The sheets were in disarray which was quite unusual.
Mary McCartney stood by the dresser clutching the letter from her brother. It didn't offer anything particularly different from the normal correspondence he mailed once in a blue moon. The weather was hot, the property in drought again. Cattle prices were at a premium but what good was it all if his malnourished drought riddled stock, which needed hand feeding daily, were too poor and thin to be sold.
....There were unmentioned things Mary glimpsed between the splodged and unevenly inked lines...Where some descriptions were so beautiful she wished to be stood by his side and others, giving Mary fleeting glimpses of her brother inside.
Wondrous descriptions he expertly expressed. Of the silence of an ever so starry endless blackened sky or of the crackle like whip of light that flashed across the sky in a bone-dry storm. Lightning that lit up the bedroom so bright. Describing the chaos of hundreds of the hoof-prints he saw in the slip of mud that formed after dozens of cattle hungrily and sloppily slurped precious water from the trough. Water, she noted worriedly, purged from their owner's own rainwater tanks meagre remains.
She read between the lines of missing moments also.
Of invisible footsteps of a exploring toddler, silent rooms which should be full of joyous laughter from a small child and of a tangled long lonely road yawning and stretching ahead and a visible abyss between husband and wife -an empty seat at the dinner table.
She heard that cavernous roar of silence as if she was there.
A child's sweet and innocent 'noise' was still missing, and it had been missing for many, many years.
Ever since Phillip had married Lorraine, the fetchingly pretty girl from the other side of the world, the sounds of a wee child was missed from their marriage.
Phil never mentioned it in his meagre few lines... To anyone looking over Mary's shoulder his words were blunt, all business-like. Of property and seasons, precious rain or no rain at all. Grass or dirt... His words lacking emotion for other more heartfelt things....
But Lorraine... She was a sensitive soul, creative and boundless in expression of her feelings.
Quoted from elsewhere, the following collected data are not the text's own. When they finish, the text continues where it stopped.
Definition execute_partial (signal : StrategySignal) (strategy : Strategy) : M B R exit_result :=
  let side_raw := payload_side signal in
  close_pct ← from_result (close_pct_of signal);
  raise_when (negb (is_direction side_raw)) (StrategyExecutorError "PARTIAL missing side") ;;
  match close_pct with
  | None => raise (StrategyExecutorError "invalid closePct")
  | Some pct =>
      raise_when (negb (pct_in_range pct)) (StrategyExecutorError "invalid closePct") ;;
      found ← get_open_position (s_id strategy) (g_symbol signal) side_raw;
      match found with
      | None => mret (Ignored "no_open_position" None)
      | Some position =>
          if remaining_quantity position <=? 0 then mret (Ignored "no_open_position" None)
          else
            let paper := resolve_paper_mode settings (Some strategy) in
            broker ← exit_broker position signal paper;
            lot_size ← resolve_lot_size broker (g_symbol signal) signal paper;
            close_qty ← from_result (match qty_from_open_pct (remaining_quantity position) pct lot_size with
                                     | Some q => Ok q | None => Err OverflowError end);
            if close_qty <=? 0 then mret (Ignored "close_qty_below_lot" None)
            else
              close_with signal strategy position paper broker side_raw close_qty "exit-partial" "direct_partial"
                "partial" "direct_partial_full" SUCCESS
                (fun closed p oid => Executed closed (remaining_quantity p) oid (status p))
      end
  end.

Definition execute_exit (signal : StrategySignal) (strategy : Strategy) (leg_role : string) : M B R exit_result :=
  let side_raw := payload_side signal in
  raise_when (negb (is_direction side_raw)) (StrategyExecutorError "missing side") ;;
  found ← get_open_position (s_id strategy) (g_symbol signal) side_raw;
  match found with
  | None => mret (Ignored "no_open_position" None)
  | Some position =>
      if remaining_quantity position <=? 0 then mret (Ignored "no_open_position" None)
      else
        let paper := resolve_paper_mode settings (Some strategy) in
        broker ← exit_broker position signal paper;
        close_with signal strategy position paper broker side_raw (remaining_quantity position)
          (String.append "exit-" leg_role) leg_role
          (if String.eqb leg_role "direct_exit" then "exit" else "sl_hit") leg_role
          (if String.eqb leg_role "direct_sl" then WARNING else INFO)
          (fun closed _ oid => Executed closed 0 oid st_closed)
  end.

(** The worker's dispatch (backend/app/tasks/signal_execution.py). *)
Definition dispatch_direct_exit (action_kind : string) (signal : StrategySignal) (strategy : Strategy)
  : M B R exit_result :=
  if String.eqb action_kind "partial" then execute_partial signal strategy
  else if String.eqb action_kind "exit" then execute_exit signal strategy "direct_exit"
  else if String.eqb action_kind "sl_hit" then execute_exit signal strategy "direct_sl"
  else raise (StrategyExecutorError "unknown direct-exit action_kind").
End Exits.

(** ** Close orders, case by case *)

Section CloseOrder.
Context {B R : Type} `{BrokerInterface B} `{RedisLaws R} `{Decryptor}.
Implicit Types (w : world B R).

(** The close order left for the broker. *)
Record close_sent (k : BrokerCredentials) (o : OrderRequest) (signal_id : uuid) (w w' : world B R)
    (r : result exn CloseResponse) : Prop := {
  cs_orders : w_orders w' = w_orders w ++ [(k, o)];
  cs_valid : order_request_ok o = true;
  cs_free : redis_get (signal_idempotency_key signal_id "exit") (w_now w) (w_redis w) = None;
  cs_held : held (signal_idempotency_key signal_id "exit") (w_now w)
                 (w_now w + SIGNAL_IDEMPOTENCY_TTL_SECONDS) (w_redis w');
  cs_tables : same_tables w w';
  cs_result : (exists e, r = Err e)
    \/ exists oid fill b b', confirm_fill k oid (o_quantity o) b = (Ok fill, b')
       /\ r = Ok {| cr_fill_price := f_avg_price fill; cr_order_id := oid; cr_filled_qty := f_filled_qty fill;
                    cr_timed_out := f_timed_out fill |}
}.
(* ===== verification/DayState.v ===== *)
(** * Day state: the Redis counters and the daily P&L the loss brake judges

    - backend/app/core/redis_client.py: the JSON cache helpers, the kill-switch
      flag, the day's realised P&L, idempotency slots, the window limiter;
    - backend/app/services/pnl_service.py: realised P&L with its database
      fallback, unrealised P&L from the cached positions;
    - the daily-trades counter of backend/app/services/kill_switch_service.py.

    Times are seconds since the epoch.  A user id is rendered by [z_str], so keys
    of different users and namespaces differ. *)

From Stdlib Require Import ZArith Lia List Bool String.
From stdpp Require Import base list strings gmap.
From S2P Require Import Prelude PyText PyFloat PyDecimal PyNum Records Enums Models Safeguards Book.

(** ** Keys *)

Definition kill_key (user_id : uuid) : string := String.append "kill:" (z_str user_id).
Definition pnl_key (user_id : uuid) : string := String.append "pnl:" (z_str user_id).
Definition pos_key (user_id : uuid) : string := String.append "pos:" (z_str user_id).
Definition trades_key (user_id : uuid) : string := String.append "daily_trades:" (z_str user_id).
Definition trip_meta_key (user_id : uuid) : string := String.append "kill_meta:" (z_str user_id).
Definition reset_token_key (user_id : uuid) : string := String.append "kill_reset_token:" (z_str user_id).
Definition idem_key (signal_hash : string) : string := String.append "idem:" signal_hash.
Definition rate_key (key : string) : string := String.append "rate:" key.
Definition config_cache_key (user_id : uuid) : string := String.append "kill_config:" (z_str user_id).

Definition DAILY_PNL_TTL : Z := 86400.
Definition DAILY_TRADES_TTL : Z := 86400.
Definition POSITIONS_CACHE_TTL : Z := 300.

Inductive KillSwitchState : Type := ACTIVE | TRIPPED.

#[export] Instance KillSwitchState_eq_dec : EqDecision KillSwitchState.
Proof. solve_decision. Defined.

Definition state_value (s : KillSwitchState) : string := match s with ACTIVE => "ACTIVE" | TRIPPED => "TRIPPED" end.

(** [raw if raw in (ACTIVE, TRIPPED) else ACTIVE]. *)
Definition state_of_raw (raw : option string) : KillSwitchState :=
  match raw with
  | Some s => if String.eqb s (state_value TRIPPED) then TRIPPED else ACTIVE
  | None => ACTIVE
  end.

(** [Decimal(raw)], zero when missing or corrupt. *)
Definition pnl_of_raw (raw : option string) : dec :=
  match raw with
  | Some s => default dzero (decimal_of_json (JStr s))
  | None => dzero
  end.

(** [int(raw) if raw else 0]; [None] stands for ValueError. *)
Definition count_of_raw (raw : option string) : option Z :=
  match raw with
  | Some s => if String.eqb s "" then Some 0
              else match int_of_json (JStr s) with IntOk z => Some z | _ => None end
  | None => Some 0
  end.

(** What INCR starts from; [None] stands for the error on a value that is not an
    integer. *)
Definition counter_of_raw (raw : option string) : option Z :=
  match raw with
  | Some s => match int_of_json (JStr s) with IntOk z => Some z | _ => None end
  | None => Some 0
  end.

(** ** The trading day *)

Definition IST_OFFSET : Z := 19800.
Definition DAY : Z := 86400.

(** Midnight IST of the day of [now], in UTC seconds. *)
Definition ist_day_start (now : datetime) : datetime := (now + IST_OFFSET) / DAY * DAY - IST_OFFSET.

(** SUM over a Numeric column: exact. *)
Definition exact_add (a b : dec) : dec :=
  let e := Z.min (expo a) (expo b) in Dec (at_scale e a + at_scale e b) e.

Definition sql_sum (l : list dec) : dec := fold_right exact_add dzero l.

(** The WHERE clause of the realised-P&L query: closed today (IST) with a
    reconciled P&L, an owner row of a strategy that is not paper. *)
Definition counts_today (user_id : uuid) (now : datetime) (strategies : list Strategy) (p : StrategyPosition) : bool :=
  let start := ist_day_start now in
  (p_user_id p =? user_id) && bool_decide (status p = st_closed)
  && negb (absent (final_pnl p))
  && opt_is (fun t => (start <=? t) && (t <? start + DAY)) (closed_at p)
  && existsb (fun s => (s_id s =? p_strategy_id p) && bool_decide (is_paper s = Some false)) strategies
  && owner_row p.

(** Sum of [unrealized_pnl] over the cached snapshot; a missing or corrupt entry
    is skipped. *)
Definition unrealized_sum (entries : list payload) : dec :=
  fold_left (fun total e => match decimal_of_json (jget e "unrealized_pnl") with
                            | Some d => dadd total d
                            | None => total
                            end) entries dzero.

Section DayState.
Context {B R : Type} `{RedisStore R}.

Definition on_platform (f : platform -> platform) : M B R unit :=
  modify (fun w => w <| w_platform ::= f |>).

(** ** Redis helpers *)

Definition cache_get_json (key : string) : M B R (option cached) :=
  gets (fun w => store_get key (w_now w) (pf_cache (w_platform w))).

Definition cache_set_json (key : string) (v : cached) (ttl_seconds : Z) : M B R unit :=
  raise_when (ttl_seconds <=? 0) ValueError ;;
  now ← gets w_now;
  on_platform (fun f => f <| pf_cache ::= fun c => (key, (v, Some (now + ttl_seconds))) :: c |>).

Definition cache_delete (key : string) : M B R unit := on_platform (fun f => f <| pf_cache ::= store_delete key |>).

Definition get_kill_switch_status (user_id : uuid) : M B R KillSwitchState :=
  gets (fun w => state_of_raw (redis_get (kill_key user_id) (w_now w) (w_redis w))).

Definition set_kill_switch_status (user_id : uuid) (s : KillSwitchState) : M B R unit :=
  modify (fun w => w <| w_redis ::= redis_set (kill_key user_id) (state_value s) |>).

Definition clear_kill_switch (user_id : uuid) : M B R unit :=
  modify (fun w => w <| w_redis ::= redis_delete (kill_key user_id) |>).

Definition get_daily_pnl (user_id : uuid) : M B R dec :=
  gets (fun w => pnl_of_raw (redis_get (pnl_key user_id) (w_now w) (w_redis w))).

Definition set_daily_pnl (user_id : uuid) (value : dec) : M B R unit :=
  modify (fun w => w <| w_redis ::= redis_put (pnl_key user_id) (dec_str value) (w_now w + DAILY_PNL_TTL) |>).

Definition increment_daily_pnl (user_id : uuid) (delta : dec) : M B R dec :=
  current ← get_daily_pnl user_id;
  let new_total := dadd current delta in
  set_daily_pnl user_id new_total ;;
  mret new_total.

Definition set_positions_cache (user_id : uuid) (positions : list payload) : M B R unit :=
  now ← gets w_now;
  on_platform (fun f => f <| pf_position_cache ::=
                               fun c => (pos_key user_id, (positions, Some (now + POSITIONS_CACHE_TTL))) :: c |>).

Definition get_positions_cache (user_id : uuid) : M B R (list payload) :=
  gets (fun w => default [] (store_get (pos_key user_id) (w_now w) (pf_position_cache (w_platform w)))).

(** The idempotency slots of the webhooks and of the fan-out. *)
Definition get_idempotency_key (signal_hash : string) : M B R bool :=
  gets (fun w => negb (absent (redis_get (idem_key signal_hash) (w_now w) (w_redis w)))).

Definition set_idempotency_key (signal_hash : string) (ttl_seconds : Z) : M B R bool := fun w =>
  if ttl_seconds <=? 0 then (Err ValueError, w)
  else
    let '(acquired, r) := redis_set_nx (idem_key signal_hash) "1" ttl_seconds (w_now w) (w_redis w) in
    (Ok acquired, w <| w_redis := r |>).

(** The window limiter: INCR and EXPIRE in one round trip, on every call. *)
Definition rate_limit_check (key : string) (max_requests window_seconds : Z) : M B R bool :=
  raise_when (max_requests <=? 0) ValueError ;;
  raise_when (window_seconds <=? 0) ValueError ;;
  raw ← gets (fun w => redis_get (rate_key key) (w_now w) (w_redis w));
  match counter_of_raw raw with
  | None => raise ValueError
  | Some n =>
      modify (fun w => w <| w_redis ::= redis_put (rate_key key) (z_str (n + 1)) (w_now w + window_seconds) |>) ;;
      mret (n + 1 <=? max_requests)
  end.

Definition rate_limit_reset (key : string) : M B R unit :=
  modify (fun w => w <| w_redis ::= redis_delete (rate_key key) |>).

(** ** P&L service *)

Definition calculate_unrealized_pnl (user_id : uuid) : M B R dec :=
  cached ← get_positions_cache user_id;
  mret (unrealized_sum cached).

Definition realized_pnl_today_from_db (user_id : uuid) : M B R dec :=
  gets (fun w => sql_sum (omap final_pnl
                            (List.filter (counts_today user_id (w_now w) (w_strategies w)) (w_positions w)))).

Definition calculate_daily_pnl (user_id : uuid) : M B R dec :=
  redis_total ← get_daily_pnl user_id;
  realized ← (if deqb redis_total dzero then realized_pnl_today_from_db user_id else mret redis_total);
  unrealized ← calculate_unrealized_pnl user_id;
  mret (dadd realized unrealized).

(** ** Daily trades *)

Definition get_daily_trades (user_id : uuid) : M B R Z :=
  raw ← gets (fun w => redis_get (trades_key user_id) (w_now w) (w_redis w));
  match count_of_raw raw with Some n => mret n | None => raise ValueError end.

(** INCR and EXPIRE in one round trip. *)
Definition increment_daily_trades (user_id : uuid) : M B R Z :=
  n ← get_daily_trades user_id;
  modify (fun w => w <| w_redis ::= redis_put (trades_key user_id) (z_str (n + 1)) (w_now w + DAILY_TRADES_TTL) |>) ;;
  mret (n + 1).
End DayState.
Yes Lorraine told Mary as much as she could in her two pages of airmail letter...Heartbreak and pain, multiple loss of flecks of life and doctors saying to forget all about babies and concentrate all her attentions on her husband....The doctor not even seeing the gnawing sadness that ate away at the woman that just wanted to be a complete woman. A mother.
Achieve a fulfilled life, gather a happy home, love her husband complete and give that same darling man, Mary's oldest brother, the offspring he and herself both desperately yearned for.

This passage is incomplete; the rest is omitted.